Dataset extract -
(** The frame handed out, as the pair the specification speaks of. *)
Definition frame_of (f : interleaved_frame) : Z * list Z :=
  (fr_channel f, default [] (fr_payload f)).

(** A reader of the connection: takes the frames of one buffer after the other.
    The fuel is one call for each byte of the buffer and the last one. *)
Fixpoint pump (parse : interleaved_parser -> list Z -> list Z -> res outcome)
    (fuel : nat) (p : interleaved_parser) (payload buffer : list Z) :
    res (interleaved_parser * list Z * list (Z * list Z)) :=
  match fuel with
  | O => Fault
  | S fuel =>
      o ← parse p buffer payload;
      let rest := drop (Z.to_nat (out_consumed o)) buffer in
      match out_result o with
      | TURBO_RTSP_FRAME_ERROR => Err
      | TURBO_RTSP_FRAME_OK =>
          '(p', payload', fs) ← pump parse fuel (out_parser o) (out_payload o) rest;
          Ok (p', payload', frame_of (out_frame o) :: fs)
      | TURBO_RTSP_FRAME_PARTIAL =>
          if decide (rest = []) then Ok (out_parser o, out_payload o, [])
          else pump parse fuel (out_parser o) (out_payload o) rest
      end
  end.

Fixpoint feed (parse : interleaved_parser -> list Z -> list Z -> res outcome)
    (p : interleaved_parser) (payload : list Z) (buffers : list (list Z)) :
    res (interleaved_parser * list (Z * list Z)) :=
  match buffers with
  | [] => Ok (p, [])
  | b :: bs =>
      '(p, payload, fs) ← pump parse (S (length b)) p payload b;
      '(p, gs) ← feed parse p payload bs;
      Ok (p, fs ++ gs)
  end.

Definition copying (fresh : nat -> Z) : interleaved_parser -> list Z -> list Z -> res outcome :=
  fun p buffer payload => parser_parse_copy p buffer payload (Some fresh).

Definition pointing : interleaved_parser -> list Z -> list Z -> res outcome :=
  fun p buffer _ => parser_parse p buffer.

(* ------------------------------------------------------------------ *)
(** ** Concrete runs *)

(** The tests of test_rtsp_lib.c: noise before a frame, a frame in three buffers. *)
Example pointing_noise :
  parser_parse parser_init [82; 84; 36; 3; 0; 2; 0xca; 0xfe] =
  Ok (mk_outcome parser_init TURBO_RTSP_FRAME_OK (mk_frame 3 2 (Some [0xca; 0xfe])) [] 8).
Proof. vm_compute. reflexivity. Qed.

Example copying_split :
  snd <$> feed (copying (fun _ => 7)) parser_init [9; 9; 9; 9]
    [[36; 8]; [0; 4; 0xde]; [0xad; 0xbe; 0xef; 36; 1; 0; 1; 0x7a]] =
  Ok [(8, [0xde; 0xad; 0xbe; 0xef]); (1, [0x7a])].
Proof. vm_compute. reflexivity. Qed.

Example pointing_split :
  snd <$> feed pointing parser_init []
    [[36; 0; 0; 4; 0xde; 0xad]; [0xbe]; [0xef; 36; 1; 0; 1; 0x7a]] =
  Ok [(1, [0x7a])].
Proof. vm_compute. reflexivity. Qed.

(** The two parsers do not share a parser object: a payload begun by the pointing one
    has no block, and the collecting one writes past it. *)
Example mixed_parsers_fault :
  (o ← parser_parse parser_init [36; 0; 0; 4];
   parser_parse_copy (out_parser o) [1] [0; 0; 0; 0] (Some (fun _ => 0))) = Fault.
Proof. vm_compute. reflexivity. Qed.

(* ------------------------------------------------------------------ *)
(** ** Streams *)

(** A byte string that starts a frame, or nothing. *)
Definition starts (s : list Z) : Prop := s = [] \/ exists t, s = DOLLAR :: t.

Lemma resync_starts s : starts (resync s).
Proof.
  induction s as [|b s IH]; [by left|]. simpl. destruct (b =? DOLLAR) eqn:E; [|done].
  apply Z.eqb_eq in E as ->. right. eauto.
Qed.

Lemma resync_id s : starts s -> resync s = s.
Proof. by intros [->|[t ->]]. Qed.

Lemma resync_app s t : resync (s ++ t) = resync (resync s ++ t).
Proof.
  induction s as [|b s IH]; [done|]. simpl. by destruct (b =? DOLLAR) eqn:E; simpl; rewrite ?E.
Qed.

Lemma resync_suffix s : exists pre, s = pre ++ resync s.
Proof.
  induction s as [|b s [pre IH]]; [by exists []|]. simpl.
  destruct (b =? DOLLAR); [by exists []|]. exists (b :: pre). simpl. by f_equal.
Qed.

Lemma resync_bytes s : bytes s -> bytes (resync s).
Proof.
  destruct (resync_suffix s) as [pre E]. unfold bytes. rewrite E at 1.
  rewrite Forall_app. by intros [_ ?].
Qed.

Lemma next_resync s : next (resync s) = next s.
Proof. unfold next. by rewrite (resync_id (resync s)) by apply resync_starts. Qed.

Lemma next_resync_app s t : next (resync s ++ t) = next (s ++ t).
Proof. rewrite <- (next_resync (s ++ t)), resync_app. by rewrite next_resync. Qed.

Lemma next_short s : len (resync s) < 4 -> next s = None.
Proof.
  intros H. unfold next. destruct (resync s) as [|a [|b [|c [|d r]]]]; try done.
  rewrite !len_cons in H. pose proof (len_nonneg r). lia.
Qed.

(** A frame found stays found when more of the stream arrives. *)
Lemma next_app s t ch pl r : next s = Some (ch, pl, r) -> next (s ++ t) = Some (ch, pl, r ++ t).
Proof.
  rewrite <- next_resync_app, <- (next_resync s).
  destruct (resync_starts s) as [->|[u ->]]; [done|].
  unfold next. cbn [resync app]. rewrite Z.eqb_refl.
  destruct u as [|c [|hi [|lo rest]]]; try done. cbn [app].
  destruct (256 * hi + lo <=? len rest) eqn:E; [|done]. intros [= <- <- <-].
  rewrite len_app. pose proof (len_nonneg t).
  replace (256 * hi + lo <=? len rest + len t) with true by lia.
  rewrite take_app_le, drop_app_le by len_lia. done.
Qed.

(** A frame takes at least its header. *)
Lemma next_length s ch pl r : next s = Some (ch, pl, r) -> (length r + 4 <= length s)%nat.
Proof.
  rewrite <- next_resync. destruct (resync_suffix s) as [pre E].
  assert (Hl : (length (resync s) <= length s)%nat) by (rewrite E at 2; len_lia).
  revert Hl. unfold next. rewrite (resync_id (resync s)) by apply resync_starts.
  destruct (resync s) as [|a [|c [|hi [|lo rest]]]]; try done.
  destruct (256 * hi + lo <=? len rest); [|done]. intros Hl [= <- <- <-]. len_lia.
Qed.

Lemma frames_fuel_enough n m s :
  (length s <= n)%nat -> (length s <= m)%nat -> frames_fuel n s = frames_fuel m s.
Proof.
  revert m s. induction n as [|n IH]; intros m s Hn Hm.
  - destruct s; [|simpl in Hn; lia]. by destruct m.
  - destruct m as [|m]; [destruct s; [done|simpl in Hm; lia]|].
    simpl. destruct (next s) as [[[ch pl] r]|] eqn:E; [|done].
    apply next_length in E. f_equal. apply IH; lia.
Qed.

Lemma frames_unfold s :
  frames s = match next s with
             | Some (ch, pl, r) => (ch, pl) :: frames r | None => [] end.
Proof.
  unfold frames. destruct s as [|b s]; [done|].
  change (frames_fuel (length (b :: s)) (b :: s)) with
    (match next (b :: s) with
     | Some (ch, pl, r) => (ch, pl) :: frames_fuel (length s) r | None => [] end).
  destruct (next (b :: s)) as [[[ch pl] r]|] eqn:E; [|done].
  apply next_length in E. f_equal. apply frames_fuel_enough; simpl in *; lia.
Qed.

Lemma frames_resync_app s t : frames (resync s ++ t) = frames (s ++ t).
Proof. by rewrite !(frames_unfold (_ ++ _)), next_resync_app. Qed.

Lemma next_wire f s :
  len (snd f) <= 65535 -> next (wire f ++ s) = Some (fst f, snd f, s).
Proof.
  destruct f as [ch pl]. cbn [fst snd]. intros H. pose proof (len_nonneg pl).
  unfold next, wire, be16. cbn [fst snd app resync]. rewrite Z.eqb_refl.
  replace (256 * u8 (Z.shiftr (len pl) 8) + u8 (Z.land (len pl) 255)) with (len pl)
    by (rewrite shiftr8, land255; unfold u8; zmod_lia).
  rewrite len_app. pose proof (len_nonneg s). replace (len pl <=? len pl + len s) with true by lia.
  by rewrite len_to_nat, take_app_length, drop_app_length.
Qed.

Lemma frames_wire fs :
  Forall (fun f => len (snd f) <= 65535) fs -> frames (concat (wire <$> fs)) = fs.
Proof.
  induction 1 as [|f fs Hf _ IH]; [done|].
  cbn [fmap list_fmap concat]. rewrite frames_unfold, next_wire by done.
  rewrite IH. by destruct f.
Qed.

(* ------------------------------------------------------------------ *)
(** ** Headers *)

Lemma skip_noise_off s o : skip_noise s o = o + (len s - len (resync s)).
Proof.
  revert o. induction s as [|b s IH]; intros o; simpl; [unfold len; simpl; lia|].
  destruct (b =? DOLLAR); [lia|]. rewrite IH, len_cons. lia.
Qed.

Lemma drop_noise s : drop (Z.to_nat (skip_noise s 0)) s = resync s.
Proof.
  rewrite skip_noise_off. destruct (resync_suffix s) as [pre E].
  set (r := resync s) in *. rewrite E. apply drop_app_length'. len_lia.
Qed.

Definition with_header (p : interleaved_parser) (h : list Z) (n : Z) : interleaved_parser :=
  mk_parser h n (channel p) (payload_len p) (payload_remaining p) (needed p)
    (discarding_payload p) (payload_buffer p) (payload_buffer_size p)
    (payload_copied p) (frame_pending p).

Lemma fill_header_done fuel p buffer off :
  len buffer <= off \/ header_len p = 4 -> fill_header fuel p buffer off = Ok (p, off).
Proof.
  intros H.
  assert ((header_len p <? TURBO_RTSP_INTERLEAVED_HEADER_SIZE) && (off <? len buffer) = false)
    by (unfold TURBO_RTSP_INTERLEAVED_HEADER_SIZE; lia).
  destruct fuel; cbn [fill_header]; by rewrite H0.
Qed.

(** The loop moves bytes into the header until it is full or the buffer ends. *)
Lemma fill_header_spec fuel p buffer off h z rest :
  header p = h ++ z -> header_len p = len h -> len h + len z = 4 ->
  0 <= off -> off <= len buffer -> drop (Z.to_nat off) buffer = rest ->
  (length z <= fuel)%nat ->
  exists k, k = Z.min (len z) (len rest) /\
    fill_header fuel p buffer off =
    Ok (with_header p (h ++ take (Z.to_nat k) rest ++ drop (Z.to_nat k) z) (len h + k),
        off + k).
Proof.
  revert p off h z rest. induction fuel as [|fuel IH]; intros p off h z rest Hh Hn H4 H0 H1 Hr Hf.
  - destruct z as [|y z]; [|simpl in Hf; lia]. exists 0. split; [unfold len; simpl; lia|].
    rewrite fill_header_done by (right; unfold len in *; simpl in *; lia).
    simpl. rewrite app_nil_r, !Z.add_0_r in *. rewrite <- Hn, <- Hh. by destruct p.
  - destruct (decide (z = [] \/ rest = [])) as [Hz|Hz].
    { exists 0. split; [destruct Hz as [-> | ->]; unfold len; simpl; lia|].
      rewrite fill_header_done.
      2:{ destruct Hz as [->|Hz]; [right; unfold len in *; simpl in *; lia|left].
          apply (f_equal length) in Hr. rewrite Hz, length_drop in Hr. len_lia. }
      change (Z.to_nat 0) with 0%nat. rewrite drop_0, take_0. cbn [app].
      rewrite !Z.add_0_r, <- Hn, <- Hh. by destruct p. }
    destruct z as [|y z]; [tauto|]. destruct rest as [|b rest]; [tauto|]. clear Hz.
    cbn [fill_header]. rewrite Hn.
    replace (len h <? TURBO_RTSP_INTERLEAVED_HEADER_SIZE) with true
      by (unfold TURBO_RTSP_INTERLEAVED_HEADER_SIZE; len_lia).
    assert (Hlt : off < len buffer).
    { apply (f_equal length) in Hr. rewrite length_drop in Hr. len_lia. }
    replace (off <? len buffer) with true by lia. cbn [andb].
    replace (rd buffer off) with (Ok b) by
      (symmetry; apply rd_lookup; split; [lia|];
       by rewrite <- (Nat.add_0_r (Z.to_nat off)), <- lookup_drop, Hr).
    cbn [mbind res_bind]. rewrite Hh, upd_mid by done. cbn [mbind res_bind].
    destruct (IH (push_header p (h ++ b :: z)) (off + 1) (h ++ [b]) z rest)
      as (k & -> & E); try done; try lia.
    { simpl. by rewrite <- app_assoc. }
    { simpl. rewrite Hn. len_lia. }
    { len_lia. }
    { replace (Z.to_nat (off + 1)) with (Z.to_nat off + 1)%nat by lia.
      by rewrite <- drop_drop, Hr. }
    { simpl in Hf. lia. }
    exists (1 + Z.min (len z) (len rest)). split; [rewrite !len_cons; lia|].
    rewrite E. pose proof (len_nonneg z). pose proof (len_nonneg rest).
    replace (Z.to_nat (1 + Z.min (len z) (len rest)))
      with (S (Z.to_nat (Z.min (len z) (len rest)))) by lia.
    unfold with_header, push_header. simpl. rewrite <- app_assoc. simpl.
    rewrite len_app, len_cons, len_nil. f_equal. f_equal; [f_equal|]; lia.
Qed.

Requirement -
Would you copy, unchanged, the stretch of the records above that begins at the line containing "destruct (256 * hi + lo <=? len rest) eqn:E;" and ends at the line containing "assert (Hl : (length", and only that?

Output of the task -
  destruct (256 * hi + lo <=? len rest) eqn:E; [|done]. intros [= <- <- <-].
  rewrite len_app. pose proof (len_nonneg t).
  replace (256 * hi + lo <=? len rest + len t) with true by lia.
  rewrite take_app_le, drop_app_le by len_lia. done.
Qed.

(** A frame takes at least its header. *)
Lemma next_length s ch pl r : next s = Some (ch, pl, r) -> (length r + 4 <= length s)%nat.
Proof.
  rewrite <- next_resync. destruct (resync_suffix s) as [pre E].
  assert (Hl : (length (resync s) <= length s)%nat) by (rewrite E at 2; len_lia).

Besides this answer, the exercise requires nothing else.